BEGIN

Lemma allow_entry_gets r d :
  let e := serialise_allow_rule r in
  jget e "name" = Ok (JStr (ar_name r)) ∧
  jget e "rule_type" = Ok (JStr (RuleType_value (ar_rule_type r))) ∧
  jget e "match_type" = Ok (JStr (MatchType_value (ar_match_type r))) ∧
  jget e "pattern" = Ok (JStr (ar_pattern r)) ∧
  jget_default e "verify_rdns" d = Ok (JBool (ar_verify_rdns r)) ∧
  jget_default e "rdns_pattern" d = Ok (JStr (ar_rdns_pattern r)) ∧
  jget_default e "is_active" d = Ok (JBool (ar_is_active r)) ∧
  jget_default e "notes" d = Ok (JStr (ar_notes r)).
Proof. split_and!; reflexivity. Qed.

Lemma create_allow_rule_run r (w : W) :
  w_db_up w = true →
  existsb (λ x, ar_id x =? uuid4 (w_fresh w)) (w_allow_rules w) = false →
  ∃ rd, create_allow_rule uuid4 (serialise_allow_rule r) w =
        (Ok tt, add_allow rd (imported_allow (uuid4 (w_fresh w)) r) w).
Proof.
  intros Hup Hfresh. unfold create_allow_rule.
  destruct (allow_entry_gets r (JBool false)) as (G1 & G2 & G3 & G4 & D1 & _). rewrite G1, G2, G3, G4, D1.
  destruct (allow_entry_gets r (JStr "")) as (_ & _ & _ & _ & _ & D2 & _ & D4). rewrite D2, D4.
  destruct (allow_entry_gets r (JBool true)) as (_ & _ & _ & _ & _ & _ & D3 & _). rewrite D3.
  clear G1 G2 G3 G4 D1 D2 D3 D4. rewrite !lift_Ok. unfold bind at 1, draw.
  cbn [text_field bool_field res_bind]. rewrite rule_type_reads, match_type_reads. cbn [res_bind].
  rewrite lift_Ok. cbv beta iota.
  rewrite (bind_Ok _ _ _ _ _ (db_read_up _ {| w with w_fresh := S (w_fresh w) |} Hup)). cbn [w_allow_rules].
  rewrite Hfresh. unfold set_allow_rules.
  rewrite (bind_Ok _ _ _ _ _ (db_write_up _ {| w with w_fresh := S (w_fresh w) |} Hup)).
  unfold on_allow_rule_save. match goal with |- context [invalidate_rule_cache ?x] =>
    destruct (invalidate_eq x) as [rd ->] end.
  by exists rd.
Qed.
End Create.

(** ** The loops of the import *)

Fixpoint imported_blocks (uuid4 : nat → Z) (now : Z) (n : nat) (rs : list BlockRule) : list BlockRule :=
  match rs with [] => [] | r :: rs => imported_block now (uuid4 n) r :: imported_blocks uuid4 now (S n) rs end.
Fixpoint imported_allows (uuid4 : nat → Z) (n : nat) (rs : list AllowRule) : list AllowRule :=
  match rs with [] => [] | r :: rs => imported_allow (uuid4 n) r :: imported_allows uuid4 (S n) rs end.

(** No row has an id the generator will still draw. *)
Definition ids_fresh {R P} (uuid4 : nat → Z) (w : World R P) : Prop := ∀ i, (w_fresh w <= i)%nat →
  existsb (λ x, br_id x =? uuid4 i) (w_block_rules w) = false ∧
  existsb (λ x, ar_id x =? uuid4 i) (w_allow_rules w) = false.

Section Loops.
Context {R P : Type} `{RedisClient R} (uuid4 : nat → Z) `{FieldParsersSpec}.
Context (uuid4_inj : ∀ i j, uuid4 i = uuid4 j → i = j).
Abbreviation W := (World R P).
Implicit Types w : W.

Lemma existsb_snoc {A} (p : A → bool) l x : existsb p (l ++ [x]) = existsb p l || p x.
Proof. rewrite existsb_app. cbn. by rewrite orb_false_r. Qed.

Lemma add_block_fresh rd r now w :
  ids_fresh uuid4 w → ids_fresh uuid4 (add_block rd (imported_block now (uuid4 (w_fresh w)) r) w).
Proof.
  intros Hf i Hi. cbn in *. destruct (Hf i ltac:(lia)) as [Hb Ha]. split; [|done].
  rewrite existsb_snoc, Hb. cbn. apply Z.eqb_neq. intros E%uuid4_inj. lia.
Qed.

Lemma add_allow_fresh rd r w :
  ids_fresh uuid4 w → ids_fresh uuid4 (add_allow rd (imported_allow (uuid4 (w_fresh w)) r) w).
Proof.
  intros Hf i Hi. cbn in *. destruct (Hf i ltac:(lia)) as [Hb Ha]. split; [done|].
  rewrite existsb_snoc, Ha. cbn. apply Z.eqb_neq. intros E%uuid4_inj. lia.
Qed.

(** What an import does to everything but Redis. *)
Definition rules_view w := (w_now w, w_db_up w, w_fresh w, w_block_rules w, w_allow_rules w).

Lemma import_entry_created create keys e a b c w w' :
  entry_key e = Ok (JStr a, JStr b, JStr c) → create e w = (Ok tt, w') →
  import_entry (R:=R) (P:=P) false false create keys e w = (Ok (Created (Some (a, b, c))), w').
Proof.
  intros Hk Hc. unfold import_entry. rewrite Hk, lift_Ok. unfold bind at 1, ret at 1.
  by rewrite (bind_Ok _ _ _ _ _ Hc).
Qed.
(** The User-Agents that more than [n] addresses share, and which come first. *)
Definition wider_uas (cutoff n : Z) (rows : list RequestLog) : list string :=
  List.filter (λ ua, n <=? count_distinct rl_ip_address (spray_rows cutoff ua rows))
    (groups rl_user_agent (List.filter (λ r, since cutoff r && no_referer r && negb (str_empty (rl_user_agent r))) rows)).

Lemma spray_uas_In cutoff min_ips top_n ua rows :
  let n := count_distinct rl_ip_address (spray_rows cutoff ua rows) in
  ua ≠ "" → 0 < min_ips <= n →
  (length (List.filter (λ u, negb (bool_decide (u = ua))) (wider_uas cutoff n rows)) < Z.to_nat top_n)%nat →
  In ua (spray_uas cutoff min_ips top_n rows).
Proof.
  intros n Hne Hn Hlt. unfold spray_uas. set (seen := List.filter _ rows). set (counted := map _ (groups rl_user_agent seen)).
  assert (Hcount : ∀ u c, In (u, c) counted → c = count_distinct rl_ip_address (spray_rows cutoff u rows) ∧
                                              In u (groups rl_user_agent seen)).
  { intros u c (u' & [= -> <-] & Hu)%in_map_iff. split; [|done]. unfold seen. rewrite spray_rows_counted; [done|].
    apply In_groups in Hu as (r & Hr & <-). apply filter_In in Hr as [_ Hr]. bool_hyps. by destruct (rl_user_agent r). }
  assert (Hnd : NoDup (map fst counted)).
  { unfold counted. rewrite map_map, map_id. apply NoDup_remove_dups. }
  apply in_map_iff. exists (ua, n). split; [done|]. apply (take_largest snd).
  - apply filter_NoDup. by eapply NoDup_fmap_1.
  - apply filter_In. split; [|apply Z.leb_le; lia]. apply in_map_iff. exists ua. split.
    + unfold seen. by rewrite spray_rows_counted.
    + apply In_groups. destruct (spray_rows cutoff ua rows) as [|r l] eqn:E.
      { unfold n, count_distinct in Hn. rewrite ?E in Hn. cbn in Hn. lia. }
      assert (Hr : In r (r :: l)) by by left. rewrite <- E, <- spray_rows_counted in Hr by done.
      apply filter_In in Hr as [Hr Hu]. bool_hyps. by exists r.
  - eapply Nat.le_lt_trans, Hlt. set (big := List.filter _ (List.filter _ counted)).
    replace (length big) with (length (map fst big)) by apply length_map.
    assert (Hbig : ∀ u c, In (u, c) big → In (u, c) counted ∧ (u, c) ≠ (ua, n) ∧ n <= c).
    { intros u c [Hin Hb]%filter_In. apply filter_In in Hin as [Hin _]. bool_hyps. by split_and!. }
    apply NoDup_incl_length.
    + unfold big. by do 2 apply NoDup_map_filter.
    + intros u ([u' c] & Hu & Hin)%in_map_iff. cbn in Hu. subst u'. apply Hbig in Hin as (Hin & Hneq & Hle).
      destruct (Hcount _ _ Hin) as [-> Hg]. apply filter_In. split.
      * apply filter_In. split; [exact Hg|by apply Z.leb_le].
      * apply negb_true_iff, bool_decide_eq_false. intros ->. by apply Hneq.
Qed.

END

Please give back exactly the lines of the listing above that run from the one containing "apply NoDup_incl_length." through the one containing "destruct (Hcount _", and only those.

### [Solved exercise]
    apply NoDup_incl_length.
    + unfold big. by do 2 apply NoDup_map_filter.
    + intros u ([u' c] & Hu & Hin)%in_map_iff. cbn in Hu. subst u'. apply Hbig in Hin as (Hin & Hneq & Hle).
      destruct (Hcount _ _ Hin) as [-> Hg]. apply filter_In. split.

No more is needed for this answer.